Nicholson & Lee, eds. The Oxford Book of English Mystical Verse. 1917.

John Addington Symonds (1840–1893)

167. An Invocation

TO God, the everlasting, who abides,

One Life within things infinite that die:

To Him whose unity no thought divides:

Whose breath is breathèd through immensity.

Him neither eye hath seen, nor ear hath heard;

Nor reason, seated in the souls of men,

Though pondering oft on the mysterious word,

Hath e’er revealed His Being to mortal ken.

Earth changes, and the starry wheels roll round;

The seasons come and go, moons wax and wane;

The nations rise and fall, and fill the ground,

Storing the sure results of joy and pain:

Slow knowledge widens toward a perfect whole,

From that first man who named the name of heaven,

To him who weighs the planets as they roll,

And knows what laws to every life are given.

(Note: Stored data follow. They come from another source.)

(** C2.  In every run of a UDP association, whatever datagrams arrive: no event
    panics; the client latched has the address the association was made for; every
    datagram sent to a client goes to that one client; and a datagram goes out only
    on behalf of a datagram of that client, as its verdict says: into the tunnel for
    proxy, out directly (never to this machine's loopback for a remote client) for
    direct, nowhere for block. *)
Theorem assoc_run_safe set peer expected_ip s log :
  reach set peer expected_ip s log ->
  assoc_inv expected_ip s
  /\ (forall now s0 e outs, (now, s0, e, outs) ∈ log -> Forall (output_ok now set peer s0 s e) outs)
  /\ (forall now e, event_bytes e -> assoc_step now set peer expected_ip s e <> Panic).
Proof.
  intros Hr. assert (assoc_inv expected_ip s
    /\ forall now s0 e outs, (now, s0, e, outs) ∈ log -> Forall (output_ok now set peer s0 s e) outs) as [Hinv Hlog].
  { induction Hr as [m Hm|s log now e s' outs Hr [Hinv Hlog] Hend He Hs].
    - split; [done|]. intros. by set_solver.
    - destruct (assoc_step_safe now set peer expected_ip s e He Hinv) as (s1 & outs1 & Hs1 & Hinv1 & Hl & Ho).
      rewrite Hs in Hs1. injection Hs1 as <- <-. split; [done|].
      intros now0 s0 e0 outs0 [Hin|Hin]%elem_of_app.
      + eapply Forall_impl; [by apply (Hlog _ _ _ _ Hin)|]. intros o. by apply output_ok_latched.
      + apply list_elem_of_singleton in Hin. by simplify_eq. }
  split; [done|]. split; [done|]. intros now e He.
  destruct (assoc_step_safe now set peer expected_ip s e He Hinv) as (s1 & outs1 & -> & _). done.
Qed.

(** ** CONNECT *)

Definition is_reply (a : Act) : bool := match a with Reply _ | ReplyBound => true | _ => false end.
Definition replies (acts : list Act) : nat := length (List.filter is_reply acts).
Definition is_tunnel (a : Act) : bool := match a with OpenGateway _ _ _ | OpenTcp _ | RelayTunneled => true | _ => false end.
Definition is_direct (a : Act) : bool := match a with ConnectDirect _ _ | RelayDirect => true | _ => false end.

(** Whether the handler reads the first bytes of the flow before it decides. *)
Definition sniffs (env : bytes -> option bytes) (set : RuleSet) (target : Target) : bool :=
  (match target with TIp _ => true | TDomain _ => false end) && sniff_enabled env && RuleSet_has_domain_rules set.

Definition may_reply (replied : bool) (acts : list Act) : Prop := (replies acts <= (if replied then 0 else 1))%nat.

Lemma replies_nil : replies [] = 0%nat.
Proof. done. Qed.

Lemma replies_cons a acts : replies (a :: acts) = ((if is_reply a then 1 else 0) + replies acts)%nat.
Proof. unfold replies. cbn. by destruct (is_reply a). Qed.

Lemma reply_then_replies w k : replies k.1 = 0%nat -> (replies (reply_then w k).1 <= 1)%nat.
Proof.
  intros Hk. unfold reply_then. destruct (w_reply w); cbn [fst]; rewrite replies_cons; [by rewrite Hk|done].
Qed.

Lemma start_relay_replies w head leftover replied : may_reply replied (start_relay w head leftover replied).1.
Proof.
  unfold start_relay, may_reply. cbn zeta. set (k := if bool_decide (head = []) then _ else _).
  assert (Hk : replies k.1 = 0%nat) by (unfold k; repeat case_match; done).
  destruct replied; [lia|]. by apply reply_then_replies.
Qed.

Yet He appears not. Round the extreme sphere

Of science still thin ether floats unseen:

Darkness still wraps Him round; and ignorant fear

Remains of what we are, and what have been.

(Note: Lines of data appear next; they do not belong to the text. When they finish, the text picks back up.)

Lemma trailer_turns trailer : forall pre rest joined,
  Forall field_line trailer ->
  exists fuel d', loop fuel (fun d => step_of (advance_step (pre ++ enc_trailer trailer ++ CRLF ++ rest) d))
      (at_line (blen pre) true joined) = Some (Ok (true, d')) /\ d_done d' = true /\ d_joined d' = joined.
Proof.
  induction trailer as [|line trailer IH]; intros pre rest joined Ht.
  - eexists 2%nat, _. rewrite (loop_step _ _ _ (mkDechunker (blen pre + 0 + 2) (blen pre + 0 + 2) None true true joined)).
    { by split. }
    change (enc_trailer [] ++ CRLF ++ rest) with ([] ++ CRLF ++ rest). by rewrite (line_turn pre [] rest true joined _ eq_refl eq_refl).
  - apply Forall_cons in Ht as [[Hne Hn] Ht].
    destruct (IH (pre ++ line ++ CRLF) rest joined Ht) as (fuel & d' & Hl & Hd). exists (S fuel), d'. split; [|done].
    assert (pre ++ enc_trailer (line :: trailer) ++ CRLF ++ rest = (pre ++ line ++ CRLF) ++ enc_trailer trailer ++ CRLF ++ rest) as ->.
    { unfold enc_trailer. cbn [map concat]. by rewrite <- !app_assoc. }
    rewrite (loop_step _ _ _ (at_line (blen (pre ++ line ++ CRLF)) true joined)); [done|].
    rewrite <- !app_assoc. erewrite (line_turn pre line); [done|done|].
    unfold take_line, at_line. cbn [d_trailer d_at d_data d_joined]. rewrite bool_decide_false by done.
    rewrite !blen_app, Z.add_assoc. done.
Qed.

Lemma piece_turns pieces : forall pre last trailer rest joined,
  Forall piece_ok pieces -> no_char 13 last = true -> chunk_size last = Some 0 -> Forall field_line trailer ->
  blen (pre ++ enc_pieces pieces) <= USIZE_MAX ->
  exists fuel d', loop fuel (fun d => step_of (advance_step (pre ++ enc_chunked pieces last trailer ++ rest) d))
      (at_line (blen pre) false joined) = Some (Ok (true, d')) /\
    d_done d' = true /\ d_joined d' = joined ++ concat (map snd pieces).
Proof.
  induction pieces as [|[line data] pieces IH]; intros pre last trailer rest joined Hp Hl0 Hl1 Ht Hm.
  - destruct (trailer_turns trailer (pre ++ last ++ CRLF) rest joined Ht) as (fuel & d' & Hl & Hd & Hj).
    exists (S fuel), d'. rewrite app_nil_r. split; [|done].
    assert (pre ++ enc_chunked [] last trailer ++ rest = (pre ++ last ++ CRLF) ++ enc_trailer trailer ++ CRLF ++ rest) as ->.
    { unfold enc_chunked. cbn [enc_pieces map concat]. by rewrite <- !app_assoc. }
    rewrite (loop_step _ _ _ (at_line (blen (pre ++ last ++ CRLF)) true joined)); [done|].
    rewrite <- !app_assoc. erewrite (line_turn pre last); [done|done|].
    unfold take_line, at_line. cbn [d_trailer d_at d_data d_joined d_done]. rewrite Hl1. rsimp.
    rewrite !blen_app, Z.add_assoc. done.
  - apply Forall_cons in Hp as [(Hd & Hn & Hs) Hp]. cbn [fst snd] in *.
    assert (enc_pieces ((line, data) :: pieces) = line ++ CRLF ++ data ++ CRLF ++ enc_pieces pieces) as He.
    { unfold enc_pieces. cbn [map concat]. by rewrite <- !app_assoc. }
    rewrite He in Hm. change (blen CRLF) with 2 in Hm.
    destruct (IH (pre ++ line ++ CRLF ++ data ++ CRLF) last trailer rest (joined ++ data) Hp Hl0 Hl1 Ht) as (fuel & d' & Hl & Hdn & Hj).
    { by rewrite <- !app_assoc. }
    exists (S (S fuel)), d'. split; [|split; [done|]; cbn [map concat]; by rewrite Hj, <- app_assoc].
    unfold enc_chunked in *. rewrite He. rewrite <- !app_assoc in *.
    rewrite (loop_step _ _ _ (mkDechunker (blen (pre ++ line ++ CRLF)) (blen (pre ++ line ++ CRLF)) (Some (blen data)) false false joined)).
    2:{ erewrite (line_turn pre line); [done|done|]. unfold take_line, at_line. cbn [d_trailer d_at d_data d_joined d_done]. rewrite Hs. rsimp.
        assert (blen data =? 0 = false) as -> by (apply Z.eqb_neq; destruct data; [done|]; blia).
        by rewrite !blen_app, Z.add_assoc. }
    rewrite (loop_step _ _ _ (at_line (blen ((pre ++ line ++ CRLF) ++ data ++ CRLF)) false (joined ++ data))).
    + by rewrite <- !app_assoc.
    + replace (pre ++ line ++ CRLF ++ data ++ CRLF ++ enc_pieces pieces ++ last ++ CRLF ++ enc_trailer trailer ++ CRLF ++ rest)
        with ((pre ++ line ++ CRLF) ++ data ++ CRLF ++ enc_pieces pieces ++ last ++ CRLF ++ enc_trailer trailer ++ CRLF ++ rest)
        by by rewrite <- !app_assoc.
      rewrite data_turn; [done|done|]. rewrite !blen_app in *. change (blen CRLF) with 2 in *.
      pose proof (blen_nonneg (enc_pieces pieces)). lia.
Qed.

(** A chunked answer is read to the data of its chunks, joined, whatever the
    extensions of its chunks, its trailer, and the bytes after it. *)
Theorem read_answer_chunked h status fields pieces last trailer rest :
  find_sub CRLF2 (h ++ CRLF2) = Some (blen h) -> http1_head h = Ok (status, fields) ->
  ~ (100 <= status < 200 /\ status <> 101) -> framing status fields = Ok (Chunked Dechunker_default) ->
  Forall piece_ok pieces -> no_char 13 last = true -> chunk_size last = Some 0 -> Forall field_line trailer ->
  blen (h ++ CRLF2 ++ enc_chunked pieces last trailer ++ rest) <= MAX_BODY ->
  read_answer Http1Answer_default [h ++ CRLF2 ++ enc_chunked pieces last trailer ++ rest]
  = Ok (status, fields, concat (map snd pieces)).
Proof.
  intros Hh H1 Hst Hfr Hp Hl0 Hl1 Ht Hm. rewrite read_answer_once by (by destruct h).
  remember (enc_chunked pieces last trailer ++ rest) as body eqn:Hb.
  rewrite push_eq. cbn [Http1Answer_default raw app]. rewrite (proj2 (Z.ltb_ge _ _)) by done.
  set (a := grow Http1Answer_default (h ++ CRLF2 ++ body)).
  assert (ainv a) as Hi by (apply ainv_grow, ainv_default).
  assert (head_step a = Ok (inl (mkHttp1Answer (raw a) 0 0 (Some (mkHttp1Head status fields (blen (h ++ CRLF2)) (Chunked Dechunker_default)))))) as Hs.
  { rewrite head_step_eq by done. subst a. cbn [grow raw head_start Http1Answer_default app].
    rewrite sub_all, app_assoc, (find_sub_app _ _ body _ Hh), <- app_assoc, Z.add_0_l.
    rewrite (sub_at _ [] h (CRLF2 ++ body)) by (solve_app || done). unfold take_head. rewrite H1. rsimp.
    destruct (_ && _) eqn:Hc; [zbool; lia|]. rewrite Hfr. rsimp. by rewrite blen_app. }
  assert (find_head a = Ok (true, mkHttp1Answer (raw a) 0 0 (Some (mkHttp1Head status fields (blen (h ++ CRLF2)) (Chunked Dechunker_default))))) as ->.
  { symmetry. apply find_head_runs; [done|]. exists 2%nat. erewrite loop_step; [|by rewrite Hs]. done. }
  rsimp. unfold after_head, look_at_body. cbn [head body_start raw framing_of].
  pose proof (blen_nonneg body). assert (blen (raw a) = blen (h ++ CRLF2) + blen body) as Hla.
  { subst a. cbn [grow raw Http1Answer_default app]. by rewrite app_assoc, blen_app. }
  pose proof (blen_nonneg (h ++ CRLF2)). rewrite slice_ok by lia. rsimp.
  rewrite (sub_at _ (h ++ CRLF2) body []) by (rewrite ?app_nil_r; done || (subst a; cbn [grow raw Http1Answer_default app]; solve_app) || lia).
  destruct (piece_turns pieces [] last trailer rest [] Hp Hl0 Hl1 Ht) as (fuel & d' & Hl & Hd & Hj).
  { cbn [app]. revert Hm. rewrite Hb. unfold enc_chunked, MAX_BODY, USIZE_MAX, U64_MAX. rewrite !blen_app.
    pose proof (blen_nonneg h). pose proof (blen_nonneg last). pose proof (blen_nonneg (enc_trailer trailer)). pose proof (blen_nonneg rest).
    pose proof (blen_nonneg CRLF2). pose proof (blen_nonneg CRLF). lia. }
  assert (advance Dechunker_default body = Ok (true, d')) as ->.
  { symmetry. apply advance_runs; [by apply dinv_at|]. rewrite Hb. by exists fuel. }
  rsimp. unfold finish. cbn [head raw body_start framing_of snd]. rewrite slice_ok by lia. rsimp.
  unfold Dechunker_finish. rewrite Hd. rsimp. by rewrite Hj.
Qed.

(** ** Witnesses *)

Definition example_head : bytes := lit "HTTP/1.1 200 OK" ++ CRLF ++ lit "Transfer-Encoding: chunked".

Lemma read_answer_chunked_witness :
  read_answer Http1Answer_default
    [example_head ++ CRLF2 ++ enc_chunked [(lit "4", lit "Wiki"); (lit "5;x=y", lit "pedia")] (lit "0") [lit "X: y"] ++ lit "junk"]
  = Ok (200, [(lit "Transfer-Encoding", lit "chunked")], lit "Wikipedia").
Proof.
  apply (read_answer_chunked example_head 200 _ [(lit "4", lit "Wiki"); (lit "5;x=y", lit "pedia")] (lit "0") [lit "X: y"]).
  - reflexivity.
  - reflexivity.
  - lia.
  - reflexivity.
  - repeat constructor; done.
  - reflexivity.
  - reflexivity.
  - repeat constructor; done.
  - vm_compute. discriminate.
Defined.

Only we feel Him; and in aching dreams,

Swift intuitions, pangs of keen delight,

The sudden vision of His glory seems

To sear our souls, dividing the dull night:

And we yearn toward Him. Beauty, Goodness, Truth;

These three are one; one life, one thought, one being;

One source of still rejuvenescent youth;

One light for endless and unclouded seeing.

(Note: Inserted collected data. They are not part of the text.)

Lemma parse_range_ordered `{UnicodeCase} spec lo hi : 0 <= lo -> lo <= hi -> let r := parse_range spec (lo, hi) in 0 <= r.1 /\ r.1 <= r.2.
Proof.
  intros Hlo Hhi. assert (forall d s, 0 <= d -> 0 <= default d (parse_u64 s)) as Hd.
  { intros d s Hd. destruct (parse_u64 s) as [n|] eqn:Hp; [|done]. by apply parse_uint_bounds in Hp as [? _]. }
  unfold parse_range. destruct (bool_decide _); [done|]. destruct (split_once 45 (trim spec)) as [[a b]|].
  - pose proof (Hd lo (trim a) Hlo). pose proof (Hd hi (trim b) ltac:(lia)). cbn [fst snd]. zcase; cbn [fst snd]; lia.
  - pose proof (Hd lo (trim spec) Hlo). cbn [fst snd]. lia.
Qed.

(** A configuration read from the environment has a positive range of sizes and an
    increasing range of delays, whatever the variables hold. *)
Lemma from_env_ranges `{UnicodeCase} env :
  let c := from_env env in
  1 <= size_min c <= size_max c /\ 0 <= delay_min_ms c <= delay_max_ms c.
Proof.
  unfold from_env. destruct (parse_range (default [] (env (lit "AETHER_MASQUE_H2_FRAGMENT_SIZE"))) (8, 16)) as [lo hi].
  pose proof (parse_range_ordered (default [] (env (lit "AETHER_MASQUE_H2_FRAGMENT_DELAY"))) 2 10) as Hp.
  destruct (parse_range _ (2, 10)) as [a b]. cbn in *. lia.
Qed.

(** ** Witnesses *)

Definition example_inner (b : bytes) : Written := Ready (inl (Z.min 3 (blen b))).
Definition example_events : list Ev := replicate 5 (EvWrite (fun lo _ => lo) true example_inner).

Mere symbols we perceive—the dying beauty,

The partial truth that few can comprehend,

The vacillating faith, the painful duty,

The virtue labouring to a dubious end.

O God, unknown, invisible, secure,

Whose being by dim resemblances we guess,

Who in man’s fear and love abidest sure,

Whose power we feel in darkness and confess!

Without Thee nothing is, and Thou art nought

When on Thy substance we gaze curiously:

By Thee impalpable, named Force and Thought,

The solid world still ceases not to be.

Lead Thou me God, Law, Reason, Duty, Life!

All names for Thee alike are vain and hollow—

Lead me, for I will follow without strife;

Or, if I strive, still must I blindly follow.